Material supplied:
(** C3: [webrtc:start_broadcast] from a user who does not own the stream
  changes nothing (registry, rooms, database, timers) and emits one
  [error] "Only stream owner can broadcast" to the sender alone. *)
Theorem start_broadcast_not_owner w sock data id st :
  js_get data "streamId" = Some (JStr id) → object_id_castable id = true →
  w.(w_streams) !! id = Some st → st.(s_user) ≠ sock.(sock_user).(user_id) →
  on_start_broadcast sock data w =
    (Ok tt, set_out w (w.(w_out) ++ [mkEmission (ToSocket sock.(sock_id)) {[sock.(sock_id)]}
                                        (EvError "Only stream owner can broadcast")])).
Proof. intros. by eapply start_broadcast_run_not_owner. Qed.

(** C4: [webrtc:join_stream] for a live stream with no registered
  broadcaster never joins a room and never touches the database: its
  only effect is the [error] "No active broadcaster for this stream" to
  the sender. *)
Theorem join_stream_no_broadcaster w sock data id st :
  js_get data "streamId" = Some (JStr id) → object_id_castable id = true →
  w.(w_streams) !! id = Some st → st.(s_status) = Live → map_get id w.(w_bcast) = None →
  let '(r, w') := on_join_stream sock data w in
  r = Ok tt ∧ w'.(w_rooms) = w.(w_rooms) ∧ w'.(w_streams) = w.(w_streams) ∧
  w'.(w_bcast) = w.(w_bcast) ∧
  w'.(w_out) = w.(w_out) ++ [mkEmission (ToSocket sock.(sock_id)) {[sock.(sock_id)]}
                               (EvError "No active broadcaster for this stream")].
Proof. intros. by rewrite (join_stream_run_no_broadcaster w sock data id st). Qed.

(** [webrtc:join_stream] for a live stream with a broadcaster puts the
  viewer in the stream room, records the viewer once in the stream's
  [viewers], and sends [webrtc:viewer_joined] (with the viewer's socket
  id) to the members of the broadcaster room, not to the viewer unless it
  is itself in that room. *)
Theorem join_stream_notifies_broadcaster w sock data id st b :
  js_get data "streamId" = Some (JStr id) → object_id_castable id = true →
  w.(w_streams) !! id = Some st → st.(s_status) = Live → map_get id w.(w_bcast) = Some b →
  let '(r, w') := on_join_stream sock data w in
  r = Ok tt ∧
  sock.(sock_id) ∈ room_members w'.(w_rooms) (stream_room id) ∧
  (s_viewers <$> w'.(w_streams) !! id) = Some (push_unique sock.(sock_user).(user_id) st.(s_viewers)) ∧
  w'.(w_out) = w.(w_out) ++
    [mkEmission (ToRoom (broadcast_room id)) (room_members w.(w_rooms) (broadcast_room id))
       (EvViewerJoined id sock.(sock_user).(user_id) sock.(sock_id))].
Proof.
  intros. rewrite (join_stream_run_ok w sock data id st b) by done. simpl.
  split_and!; [done| |by rewrite lookup_insert_eq|].
  - rewrite room_members_join. by left.
  - unfold send. simpl. rewrite room_members_join_ne; [done|].
    intros Heq. by apply (stream_room_ne_broadcast_room id).
Qed.

(** C5: [webrtc:signal] forwards the payload verbatim, tagged with the
  sender's socket and user ids, to the sockets in the target's room at
  that moment and to no one else; it changes nothing else and never
  reports an error, so a target that is not connected receives nothing
  and the sender learns nothing (best effort, at most once). *)
Theorem signal_forwards w sock data streamId signal target :
  js_get data "streamId" = Some streamId → js_get data "signal" = Some signal →
  js_get data "targetId" = Some (JStr target) →
  on_signal sock data w =
    (Ok tt, set_out w (w.(w_out) ++
      [mkEmission (ToRoom target) (room_members w.(w_rooms) target)
         (EvSignal streamId signal sock.(sock_id) sock.(sock_user).(user_id))])).
Proof. intros. unfold on_signal, error_to. by hrun. Qed.

(** [webrtc:end_broadcast] by the owner removes the stream's registry
  entry and only it, marks the stream ended at the current time, and
  emits [webrtc:broadcast_ended] to the stream room. *)
Theorem end_broadcast_owner w sock data id st :
  js_get data "streamId" = Some (JStr id) → object_id_castable id = true →
  w.(w_streams) !! id = Some st → st.(s_user) = sock.(sock_user).(user_id) →
  let '(r, w') := on_end_broadcast sock data w in
  r = Ok tt ∧
  map_get id w'.(w_bcast) = None ∧
  (∀ k, k ≠ id → map_get k w'.(w_bcast) = map_get k w.(w_bcast)) ∧
  (s_status <$> w'.(w_streams) !! id) = Some Ended ∧
  w'.(w_out) = w.(w_out) ++
    [mkEmission (ToRoom (stream_room id)) (room_members w.(w_rooms) (stream_room id))
       (EvBroadcastEnded id)].
Proof.
  intros. rewrite (end_broadcast_run_owner w sock data id st) by done. simpl.
  split_and!; [done|apply map_get_delete_eq| |by rewrite lookup_insert_eq|done].
  intros k Hk. by apply map_get_delete_ne.
Qed.

(** C6: when a socket disconnects, the [disconnect] handler ends every
  broadcast the socket was registered for whose stream still exists: the
  list [ended] of those streams has no duplicate, exactly their registry
  entries are deleted (the others are kept), and exactly one
  [webrtc:broadcast_ended] is emitted for each of them, to its stream
  room, in the registry's insertion order, and nothing else. *)
Theorem disconnect_ends_broadcasts w sock :
  registry_inv w →
  let '(r, w') := on_disconnect_webrtc sock w in
  ∃ ended : list string,
    r = Ok tt ∧ NoDup ended ∧
    (∀ k, k ∈ ended ↔ ∃ b, map_get k w.(w_bcast) = Some b ∧
                           b.(bi_socketId) = sock.(sock_id) ∧ is_Some (w.(w_streams) !! k)) ∧
    (∀ k, k ∈ ended → map_get k w'.(w_bcast) = None) ∧
    (∀ k, k ∉ ended → map_get k w'.(w_bcast) = map_get k w.(w_bcast)) ∧
    w'.(w_out) = w.(w_out) ++ (ended_emission w.(w_rooms) <$> ended).
Proof.
  intros Hinv. pose proof (registry_inv_entries_castable w Hinv) as Hc.
  destruct Hinv as [Hwf _].
  unfold on_disconnect_webrtc, try_catch, bind at 1, gets.
  pose proof (disconnect_loop_spec (sock_id sock) _ w (map_entries_NoDup _ Hwf) Hc) as Hspec.
  destruct (disconnect_loop _ _ w) as [r w'].
  destruct Hspec as (-> & _ & Hin & Hout & Ho).
  exists (filter (ends_entry (w_streams w) (sock_id sock)) (map_entries (w_bcast w))).*1.
  split_and!; [done| | |done|done|by rewrite Ho, list_fmap_compose].
  - eapply sublist_NoDup; [apply (map_entries_NoDup _ Hwf)|].
    apply fmap_sublist, sublist_filter.
  - intros k. rewrite list_elem_of_fmap. split.
    + intros ([k' b] & -> & [[Hs Hst] Hkb]%list_elem_of_filter). simpl in *.
      apply map_entries_get in Hkb; eauto.
    + intros (b & Hb & Hs & Hst). exists (k, b). split; [done|].
      apply list_elem_of_filter. split; [done|]. by apply map_entries_get.
Qed.

(** the [disconnect] handler deletes a registry entry only after
  finding its stream: an entry whose stream is no longer in the database
  survives the disconnect of its broadcaster, pointing at a socket that is
  gone. *)
Theorem disconnect_keeps_orphan_entry w sock k b :
  registry_inv w → map_get k w.(w_bcast) = Some b → b.(bi_socketId) = sock.(sock_id) →
  w.(w_streams) !! k = None →
  map_get k (on_disconnect_webrtc sock w).2.(w_bcast) = Some b.
Proof.
  intros Hinv Hb Hs Hst. pose proof (registry_inv_entries_castable w Hinv) as Hc.
  destruct Hinv as [Hwf _].
  unfold on_disconnect_webrtc, try_catch, bind at 1, gets.
  pose proof (disconnect_loop_spec (sock_id sock) _ w (map_entries_NoDup _ Hwf) Hc) as Hspec.
  destruct (disconnect_loop _ _ w) as [r w'].
  destruct Hspec as (-> & _ & _ & Hout & _). simpl. rewrite Hout; [done|].
  intros ([k' b'] & -> & [[_ Hst'] _]%list_elem_of_filter)%list_elem_of_fmap. simpl in *.
  rewrite Hst in Hst'. by destruct Hst'.
Qed.

(** C7: every handler of the WebRTC service preserves the registry
  invariant: the registry stays a well-formed map, its keys are stream
  ids, and the broadcaster recorded for a stream that exists is the
  stream's owner. *)
Theorem webrtc_handlers_preserve_registry_inv w sock data :
  registry_inv w →
  registry_inv (on_start_broadcast sock data w).2 ∧
  registry_inv (on_join_stream sock data w).2 ∧
  registry_inv (on_signal sock data w).2 ∧
  registry_inv (on_end_broadcast sock data w).2 ∧
  registry_inv (on_disconnect_webrtc sock w).2.
Proof.
  intros Hinv. split_and!.
  - by apply start_broadcast_inv.
  - by apply join_stream_inv.
  - by apply signal_inv.
  - by apply end_broadcast_inv.
  - by apply disconnect_inv.
Qed.
End webrtc_props.

(** ** Witnesses on a concrete world

    One stream owned by [u1], live; the registry is the insertion-ordered
    [JsMap] the service runs on. *)

Module WebRTCExamples.
Definition ex_sid : string := "5f0000000000000000000001".
Definition ex_gone : string := "5f0000000000000000000002".
Definition ex_owner : User := mkUser "u1" "alice".
Definition ex_viewer : User := mkUser "u2" "bob".
Definition ex_sockA : Socket := mkSocket "sA" ex_owner.
Definition ex_sockB : Socket := mkSocket "sB" ex_owner.
Definition ex_sockV : Socket := mkSocket "sV" ex_viewer.
Definition ex_stream : Stream := mkStream "u1" "t" "" Live None None None [] [] [] [] [] 0.
Definition ex_data : JsVal := JObj [("streamId", JStr ex_sid)].
Definition ex_signal : JsVal :=
  JObj [("streamId", JStr ex_sid); ("signal", JStr "offer"); ("targetId", JStr "sGone")].

Definition ex_world : World (JsMap string BroadcasterInfo) :=
  mkWorld {[ex_sid := ex_stream]} ∅ ∅ [] [] [] 0%Z.

(** The same world with [sA] registered for [ex_sid], and a second entry
  for a stream that is no longer in the database. *)
Definition ex_live : World (JsMap string BroadcasterInfo) :=
  set_bcast ex_world [(ex_sid, mkBInfo "u1" "sA"); (ex_gone, mkBInfo "u1" "sA")].

Lemma ex_live_inv : registry_inv ex_live.
Proof.
  split; [change (NoDup [ex_sid; ex_gone]); apply (bool_decide_unpack _); by vm_compute|].
  intros k b Hk. simpl in Hk.
  repeat case_decide; simplify_eq; split; try done; intros st Hst; vm_compute in Hst;
    first [discriminate | by injection Hst as <-].
Qed.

Your objective: Using the entries shown above, reproduce verbatim the lines from the line bearing "entry and only" to the line bearing "split_and!; [done|apply map_get_delete_eq|", inclusive.

Your response:
  entry and only it, marks the stream ended at the current time, and
  emits [webrtc:broadcast_ended] to the stream room. *)
Theorem end_broadcast_owner w sock data id st :
  js_get data "streamId" = Some (JStr id) → object_id_castable id = true →
  w.(w_streams) !! id = Some st → st.(s_user) = sock.(sock_user).(user_id) →
  let '(r, w') := on_end_broadcast sock data w in
  r = Ok tt ∧
  map_get id w'.(w_bcast) = None ∧
  (∀ k, k ≠ id → map_get k w'.(w_bcast) = map_get k w.(w_bcast)) ∧
  (s_status <$> w'.(w_streams) !! id) = Some Ended ∧
  w'.(w_out) = w.(w_out) ++
    [mkEmission (ToRoom (stream_room id)) (room_members w.(w_rooms) (stream_room id))
       (EvBroadcastEnded id)].
Proof.
  intros. rewrite (end_broadcast_run_owner w sock data id st) by done. simpl.
  split_and!; [done|apply map_get_delete_eq| |by rewrite lookup_insert_eq|done].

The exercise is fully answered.